Jumper’s knee is a result of inflammation and tissue damage caused by repetitive contraction of the quadriceps muscles placing stress on the patellar tendon where it attaches to the kneecap. A child with jumper’s knee will feel mild to severe pain in the lower portion of their kneecap.
Causes of Jumpers Knee
- Poor hip, leg, knee, or feet alignment
- Having wide hips
- Being knock-kneed
- Having flat feet or arches that collapse when you walk or run
- Muscle imbalance caused by using the same muscle group repetitively
- Overtraining and inadequate periods of rest
“Unlike in adults, the consequences of overuse injury in the pediatric and adolescent athlete are far more serious because the growing bones are vulnerable to stress,” states Dr. Justin Roth, pediatric orthopedist at The Center. In jumper’s knee, irritation and injury to a child’s growth plate can occur when the patellar tendon attached to the growth plate of the kneecap is placed under repetitive stress. This condition is called Sinding-Larsen-Johansson syndrome.
Common Signs and Symptoms
- Slightly swollen, warm, and tender bump below the kneecap
- Pain with activity, especially when straightening the leg against force (such as with stair climbing, jumping, deep knee bends, or weightlifting) or following an extended period of vigorous exercise in an adolescent
- In more severe cases, pain during less vigorous activity
“In general, we associate a high level of athletic activity with being a good thing for our children and young adults,” says Dr. Roth. “As our children’s lives begin to take shape around the many fun and active sports they take interest in, slowing down and taking a break may be required to prevent overuse injuries.”

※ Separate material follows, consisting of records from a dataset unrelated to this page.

Lemma malloc_loop_ok h F L w :
  heap_ok base h F L (brk w) -> n <= 512 ->
  exists w' r, goes (while (malloc_body n) (search_from h)) w (Val w' r) /\ malloc_result L w w' r.
Proof.
  intros Hok Hmax. pose proof (ok_base _ _ _ _ _ Hok) as Hb. pose proof (heap_ok_fresh _ _ _ _ _ Hok) as Hlow.
  assert (Hfound : forall h F w1, heap_ok base h F L (brk w1) -> (exists b u, (b, u) ∈ F /\ n <= u) ->
    exists w' r, goes (while (malloc_body n) (search_from h)) w1 (Val w' r) /\ malloc_result L w w' r).
  { intros h0 F0 w0 Hok0 Hin. destruct (malloc_found h0 F0 L w0 Hok0 Hin) as (h' & F' & ap & G & HL & Hok' & _).
    exists w0, (h', ap + 16). split; [done|]. left. exists F'. cbn [fst snd]. replace (ap + 16 - 16) with ap by lia. done. }
  destruct (leads_ring base h F L (brk w) n Hok Hn w) as [(F1 & a & t & F2 & EF & Ht & _)|[Hall (pr & Hl)]].
  { apply (Hfound h F w Hok). exists a, t. split; [rewrite EF; apply elem_of_app; right; by left|done]. }
  set (g := if n <? 256 then 256 else n).
  assert (Hg : 0 < g <= 512 /\ n <= g /\ g = Z.max 256 n) by (unfold g; destruct (Z.ltb_spec n 256); lia).
  destruct (decide (brk w + 16 * g <= brk_limit)) as [Hroom|Hroom].
  - destruct (add_heaptop_ok base h F L (brk w) g Hok ltac:(lia) 2 w eq_refl Hroom) as (w1 & h1 & F1 & top1 & G1 & Hok1 & E1 & Hc).
    subst top1. destruct Hc as [(_ & _ & b & u & Hb1 & Hu)|(b & _ & _ & _ & [(_ & ? & _)|(t & Ht & _ & ?)])]; [|lia|pose proof (Hall b t Ht); lia].
    destruct (Hfound h1 F1 w1 Hok1) as (w' & r & G & Hr); [exists b, u; split; [done|lia]|]. exists w', r. split; [|done].
    apply (goes_while_turns (malloc_body n) (search_from h, w) (search_from h1, w1)); [|exact G].
    eapply rtc_r; [exact Hl|]. apply (malloc_grow_turn h F L w pr w1 h1 Hok Hall); [lia|exact G1|by eapply freep_pos].
  - destruct (add_heaptop_full h (brk w) g ltac:(lia) 3 w eq_refl) as (w1 & G1 & E1); [lia|lia|].
    exists w1, (h, 0). split.
    + apply (goes_while_turns (malloc_body n) (search_from h, w) ((h, pr, h_freep h), w) _ Hl). cbn [fst snd].
      apply goes_while_done. unfold malloc_body.
      rewrite (proj2 (Z.leb_gt _ _)) by (by eapply freep_small). rewrite Z.eqb_refl.
      rewrite (swrap_small 32) by (fold g; lia). eapply goes_bind; [exact G1|]. apply goes_ret.
    + right. cbn [fst snd]. split_and!; [done|done|lia|]. by exists F.
Qed.
(** * The file system when it is full *)

(** [name] *)
Definition full_name (n : Z) : list Z :=
  cstr [102; u8 (48 + n / 1000); u8 (48 + n mod 1000 / 100); u8 (48 + n mod 100 / 10); u8 (48 + n mod 10)].

(** [while (1)]: [total] and [fsblocks] *)
Definition fsfull_write (fd : Z) (st : Z * Z) : prog (Z * Z + Z * Z) :=
  let '(total, fsblocks) := st in
  cc <- write_buf fd ut_buf BSIZE ;;
  if cc <? BSIZE then break (total, fsblocks) else continue (total + cc, fsblocks + 1).

(** [for (nfiles = 0;; nfiles++)]: [nfiles] and [fsblocks] *)
Definition fsfull_create (st : Z * Z) : prog (Z * Z + Z * Z) :=
  let '(nfiles, fsblocks) := st in
  let name := full_name nfiles in
  printf (lit "writing %s" ++ nl) [str name] ;;
  fd <- open name (Z.lor O_CREATE O_RDWR) ;;
  if fd <? 0 then printf (lit "open %s failed" ++ nl) [str name] ;; break (nfiles, fsblocks) else
  ' (total, fsblocks) <- while (fsfull_write fd) (0, fsblocks) ;;
  printf (lit "wrote %d bytes" ++ nl) [VInt total] ;;
  close fd ;;
  if total =? 0 then break (nfiles, fsblocks) else continue (nfiles + 1, fsblocks).

Definition fsfull : prog unit :=
  printf (lit "fsfull test" ++ nl) [] ;;
  ' (nfiles, fsblocks) <- while fsfull_create (0, 0) ;;
  while (fun n => if 0 <=? n then unlink (full_name n) ;; continue (n - 1) else break tt) nfiles ;;
  printf (lit "fsfull test finished, %d blocks" ++ nl) [VInt fsblocks].

Definition unlinkcwd (s : list Z) : prog unit :=
  at_least_0 (mkdir (lit "/a")) "%s: mkdir /a failed" s ;;
  at_least_0 (mkdir (lit "/a/b")) "%s: mkdir /a/b failed" s ;;
  at_least_0 (chdir (lit "/a/b")) "%s: chdir failed" s ;;
  at_least_0 (unlink (lit "/a/b")) "%s: unlink /a/b failed" s ;;
  at_least_0 (unlink (lit "/a")) "%s: unlink /a failed" s ;;
  r <- open (lit "../") O_RDONLY ;;
  (if 0 <? r then printf (lit "%s: open ../ non-existing directory" ++ nl) [str s] else Ret tt) ;;
  r <- open (lit "../c") O_CREATE ;;
  if 0 <? r then printf (lit "%s: create ../c non-existing file" ++ nl) [str s] else Ret tt.
(* ===== verification/Block.v ===== *)
(** What the code above the buffer cache shares: little-endian fields inside the
    data of a block, and a form of the specifications of bio.c that composes.

    [io s m r d U] says that [m], started in [s], returns [r], changing nothing
    but the cache and the disk, which becomes [d], and leaves the blocks [U] in
    use. *)

From S2P Require Import Prelude Types Memory Spinlock Sched Sleeplock Bio.
Local Open Scope c_scope.

(** * Fields *)

(** [x] written over [l] at offset [off]. *)
Definition splice (off : nat) (x l : list Z) : list Z := take off l ++ x ++ drop (off + length x) l.

(** The [k]-byte unsigned integer at offset [off], and its assignment. *)
Definition getle (k off : nat) (l : list Z) : Z := le_dec (take k (drop off l)).
Definition putle (k off : nat) (v : Z) (l : list Z) : list Z := splice off (le_enc k v) l.

Lemma splice_length off x l : (off + length x <= length l)%nat -> length (splice off x l) = length l.
Proof. intros H. unfold splice. rewrite !length_app, length_take, length_drop. lia. Qed.

Lemma splice_same off x l :
  (off + length x <= length l)%nat -> take (length x) (drop off (splice off x l)) = x.
Proof.
  intros H. unfold splice. rewrite drop_app_length' by (rewrite length_take; lia). by rewrite take_app_length.
Qed.

Lemma splice_lookup off x l i :
  (off + length x <= length l)%nat -> (i < off \/ off + length x <= i)%nat -> splice off x l !! i = l !! i.
Proof.
  intros H [Hi|Hi]; unfold splice.
  - rewrite lookup_app_l by (rewrite length_take; lia). by apply lookup_take_lt.
  - rewrite lookup_app_r by (rewrite length_take; lia). rewrite length_take.
    rewrite lookup_app_r by lia. rewrite lookup_drop. f_equal. lia.
Qed.

Lemma slice_ext {A} (l l' : list A) a k :
  (forall i, (a <= i < a + k)%nat -> l !! i = l' !! i) -> take k (drop a l) = take k (drop a l').
Proof.
  intros H. apply list_eq. intros i. destruct (decide (i < k)%nat).
  - rewrite !lookup_take_lt, !lookup_drop by lia. apply H. lia.
  - by rewrite !lookup_take_ge by lia.
Qed.

Lemma splice_other off x l a k :
  (off + length x <= length l)%nat -> (a + k <= off \/ off + length x <= a)%nat ->
  take k (drop a (splice off x l)) = take k (drop a l).
Proof. intros H Ha. apply slice_ext. intros i Hi. apply splice_lookup; lia. Qed.

Lemma putle_length k off v l : (off + k <= length l)%nat -> length (putle k off v l) = length l.
Proof. intros. unfold putle. apply splice_length. by rewrite length_le_enc. Qed.

Lemma getle_putle k off v l :
  (off + k <= length l)%nat -> getle k off (putle k off v l) = v mod 256 ^ Z.of_nat k.
Proof.
  intros H. unfold getle, putle. pose proof (splice_same off (le_enc k v) l) as E.
  rewrite length_le_enc in E. rewrite E by done. apply le_dec_enc.
Qed.

Lemma getle_putle_ne k off v l k' off' :
  (off + k <= length l)%nat -> (off' + k' <= off \/ off + k <= off')%nat ->
  getle k' off' (putle k off v l) = getle k' off' l.
Proof.
  intros H H'. unfold getle, putle. rewrite splice_other; [done|..]; by rewrite length_le_enc.
Qed.

(** * Composing block operations *)

Definition upd_io (s : kstate) (bc : bcache) (d : disk) : kstate := set_k_disk d (set_k_bcache bc s).

Definition io {A} (s : kstate) (m : K A) (r : A) (d : disk) (U : gmap Z uent) : Prop :=
  exists bc, m s = Ret r (upd_io s bc d) /\ rep (upd_io s bc d) U.

Lemma upd_io_id s : upd_io s (k_bcache s) (k_disk s) = s.
Proof. by destruct s. Qed.

Lemma calm_upd_io s bc d : calm s -> calm (upd_io s bc d).
Proof. by apply calm_ext. Qed.
#[export] Hint Resolve calm_upd_io : kern.

Lemma io_ret {A} s U (r : A) : rep s U -> io s (ret r) r (k_disk s) U.
Proof. intros H. exists (k_bcache s). rewrite upd_io_id. by split. Qed.

(** [m] returns from [s], with a result and a state that satisfy [Q]. *)
Definition wp {A} (m : K A) (s : kstate) (Q : A -> kstate -> Prop) : Prop :=
  exists r s', m s = Ret r s' /\ Q r s'.

Lemma wp_run {A B} (m : K A) (k : A -> K B) s r s' Q : m s = Ret r s' -> wp (k r) s' Q -> wp (bind m k) s Q.
Proof. intros E (r' & s2 & E2 & HQ). exists r', s2. split; [by run E|done]. Qed.

Lemma wp_ret {A} (r : A) s (Q : A -> kstate -> Prop) : Q r s -> wp (ret r) s Q.
Proof. intros H. by exists r, s. Qed.

Lemma wp_bind {A B} (m : K A) (k : A -> K B) s Q :
  wp m s (fun r s' => wp (k r) s' Q) -> wp (bind m k) s Q.
Proof. intros (r & s' & E & H). by eapply wp_run. Qed.

Lemma wp_mono {A} (m : K A) s (Q Q' : A -> kstate -> Prop) :
  wp m s Q -> (forall r s', Q r s' -> Q' r s') -> wp m s Q'.
Proof. intros (r & s' & E & H) HQ. exists r, s'. auto. Qed.

Lemma io_bind {A B} s (m : K A) (k : A -> K B) r d U Q :
  io s m r d U ->
  (forall bc, rep (upd_io s bc d) U -> wp (k r) (upd_io s bc d) Q) ->
  wp (bind m k) s Q.
Proof. intros (bc & E & HR) Hk. by eapply wp_run; [|apply Hk]. Qed.

Lemma io_last {A} s (m : K A) r d U Q :
  io s m r d U -> (forall bc, rep (upd_io s bc d) U -> Q r (upd_io s bc d)) -> wp m s Q.
Proof. intros (bc & E & HR) HQ. exists r, (upd_io s bc d). auto. Qed.

Lemma io_wp {A} s (m : K A) r d U :
  wp m s (fun r' s' => r' = r /\ exists bc, s' = upd_io s bc d /\ rep s' U) -> io s m r d U.
Proof. intros (? & ? & E & -> & bc & -> & HR). by exists bc. Qed.

Section Io.
Context {W : Wakeups} {D : DiskDriver} {DC : DiskContract}.

Lemma with_buf_upd_io i b s : with_buf i b s = upd_io s (k_bcache (with_buf i b s)) (k_disk s).
Proof. by destruct s. Qed.

Lemma io_with_buf {A} s (m : K A) r i b U :
  m s = Ret r (with_buf i b s) -> rep (with_buf i b s) U -> io s m r (k_disk s) U.
Proof. intros E H. rewrite with_buf_upd_io in E, H. eexists. by split. Qed.

(** The buffer of a block in use stays the same. *)
Lemma take_same_buf s U n e i b r v :
  rep s U -> U !! n = Some e -> rep (with_buf i b s) (<[n := mk_uent i r true v]> U) -> i = u_idx e.
Proof.
  intros HR Hn HR'. destruct (decide (i = u_idx e)) as [|Hne]; [done|].
  destruct (rep_buf s U n e HR Hn) as (b0 & Hb0 & Ha & _).
  destruct (rep_buf _ _ n (mk_uent i r true v) HR') as (b1 & Hb1 & Ha1 & _); [by simplify_map_eq|]. simpl in Hb1.
  destruct HR' as [HR' _]. apply (cr_uniq _ _ _ _ HR' i (u_idx e) b1 b0 Hb1).
  - simpl. by rewrite list_lookup_insert_ne.
  - apply Ha1.
  - apply Ha.
  - by rewrite (ab_no _ _ _ Ha1), (ab_no _ _ _ Ha).
Qed.

(** [bread] of a block that is not in use, and of one that is. *)
Lemma io_bread s U n :
  calm s -> rep s U -> U !! n = None -> (size U < NBUF)%nat -> 0 <= n < 2 ^ 31 ->
  exists i, io s (bread ROOTDEV n) i (k_disk s) (<[n := mk_uent i 1 true (dk_block (k_disk s) n)]> U).
Proof.
  intros Hc HR Hn Hsz Hrange. destruct (bread_ok s U n Hc HR) as (i & b & E & HR').
  { unfold can_read. by rewrite Hn. }
  unfold refs, blk in HR'. rewrite Hn in HR'. exists i. by apply (io_with_buf s _ i i b).
Qed.

Lemma io_bread_used s U n e :
  calm s -> rep s U -> U !! n = Some e -> u_locked e = false -> u_refs e + 1 < 2 ^ 32 ->
  io s (bread ROOTDEV n) (u_idx e) (k_disk s) (<[n := mk_uent (u_idx e) (u_refs e + 1) true (u_data e)]> U).
Proof.
  intros Hc HR Hn Hl Hr. destruct (bread_ok s U n Hc HR) as (i & b & E & HR').
  { destruct (rep_buf s U n e HR Hn) as (b & _ & Ha & _). pose proof (ab_range _ _ _ Ha). unfold can_read. by rewrite Hn. }
  unfold refs, blk in HR'. rewrite Hn in HR'. pose proof (take_same_buf s U n e i b _ _ HR Hn HR') as ->.
  by apply (io_with_buf s _ _ (u_idx e) b).
Qed.

Lemma io_data s U n e i (f : buf -> buf) d :
  rep s U -> U !! n = Some e -> u_idx e = i -> length d = Z.to_nat BSIZE ->
  (forall b, b_data b = u_data e -> f b = set_b_data d b) ->
  io s (upd_buf i f) tt (k_disk s) (<[n := mk_uent i (u_refs e) (u_locked e) d]> U).
Proof.
  intros HR Hn <- Hd Hf. destruct (rep_buf s U n e HR Hn) as (b & Hb & _ & _ & _ & _ & Ed).
  destruct (bdata_ok s U n e d HR Hn Hd) as (b' & E & HR'). apply (io_with_buf s _ tt (u_idx e) b'); [|done].
  rewrite <- E. rewrite !(upd_buf_ok s _ b) by done. by rewrite Hf.
Qed.

Lemma get_data s U n e i :
  rep s U -> U !! n = Some e -> u_idx e = i -> exists b, get_buf i s = Ret b s /\ b_data b = u_data e /\ b_blockno b = n.
Proof.
  intros HR Hn <-. destruct (rep_buf s U n e HR Hn) as (b & Hb & Ha & _ & _ & _ & Ed).
  exists b. split; [by apply get_buf_ok|]. split; [done|apply Ha].
Qed.

Lemma io_bwrite s U n e i :
  calm s -> rep s U -> U !! n = Some e -> u_idx e = i -> u_locked e = true ->
  io s (bwrite i) tt (dk_write (k_disk s) n (u_data e)) U.
Proof.
  intros Hc HR Hn <- Hl. destruct (bwrite_ok s U n e Hc HR Hn Hl) as [E HR'].
  exists (k_bcache s). by destruct s.
Qed.

Lemma io_bunpin s U n e i :
  calm s -> rep s U -> U !! n = Some e -> u_idx e = i -> 1 < u_refs e < 2 ^ 32 ->
  io s (bunpin i) tt (k_disk s) (<[n := mk_uent i (u_refs e - 1) (u_locked e) (u_data e)]> U).
Proof.
  intros Hc HR Hn <- Hr.
  destruct (bunpin_ok s U n e) as (b' & E & HR'); auto with kern; [lia..|].
  by apply (io_with_buf s _ tt (u_idx e) b').
Qed.

Lemma io_brelse s U n e i :
  calm s -> rep s U -> U !! n = Some e -> u_idx e = i -> u_locked e = true ->
  (u_refs e = 1 -> u_data e = dk_block (k_disk s) n) ->
  io s (brelse i) tt (k_disk s)
    (if u_refs e =? 1 then delete n U
     else <[n := mk_uent i (u_refs e - 1) false (u_data e)]> U).
Proof.
  intros Hc HR Hn <- Hl Hd. destruct (brelse_ok s U n e Hc HR Hn Hl Hd) as (bc & E & HR').
  exists bc. by destruct s.
Qed.

End Io.

Lemma upd_io_twice s bc d bc' d' : upd_io (upd_io s bc d) bc' d' = upd_io s bc' d'.
Proof. done. Qed.
Lemma k_disk_upd_io s bc d : k_disk (upd_io s bc d) = d.
Proof. done. Qed.

(** Normal form of the states, disks and entries met on the way. *)
Ltac io_norm :=
  repeat rewrite ?upd_io_twice, ?k_disk_upd_io in *; cbn [u_idx u_refs u_locked u_data Z.eqb Pos.eqb] in *.

(** [io L as bc HR]: the next statement of a [wp] goal, by the specification
    [L]; the side conditions that are at hand are discharged. *)
Tactic Notation "io" uconstr(L) "as" ident(bc) ident(HR) :=
  eapply io_bind; [eapply L; try eassumption; auto with kern; try fast_done; try discriminate|intros bc HR; io_norm].
Tactic Notation "io_end" uconstr(L) "as" ident(bc) ident(HR) :=
  eapply io_last; [eapply L; try eassumption; auto with kern; try fast_done; try discriminate|intros bc HR; io_norm].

Resting from activity until the pain resolves is usually the first recommendation. Applying ice packs to the knee and using non-steroidal anti-inflammatory medications can also help alleviate symptoms. If the child does not take rest from the repetitive motions causing the jumper’s knee, a fracture can occur at the lower end of the kneecap which will require treatment with casting or surgery, and will further prolong the child’s absence from their activities.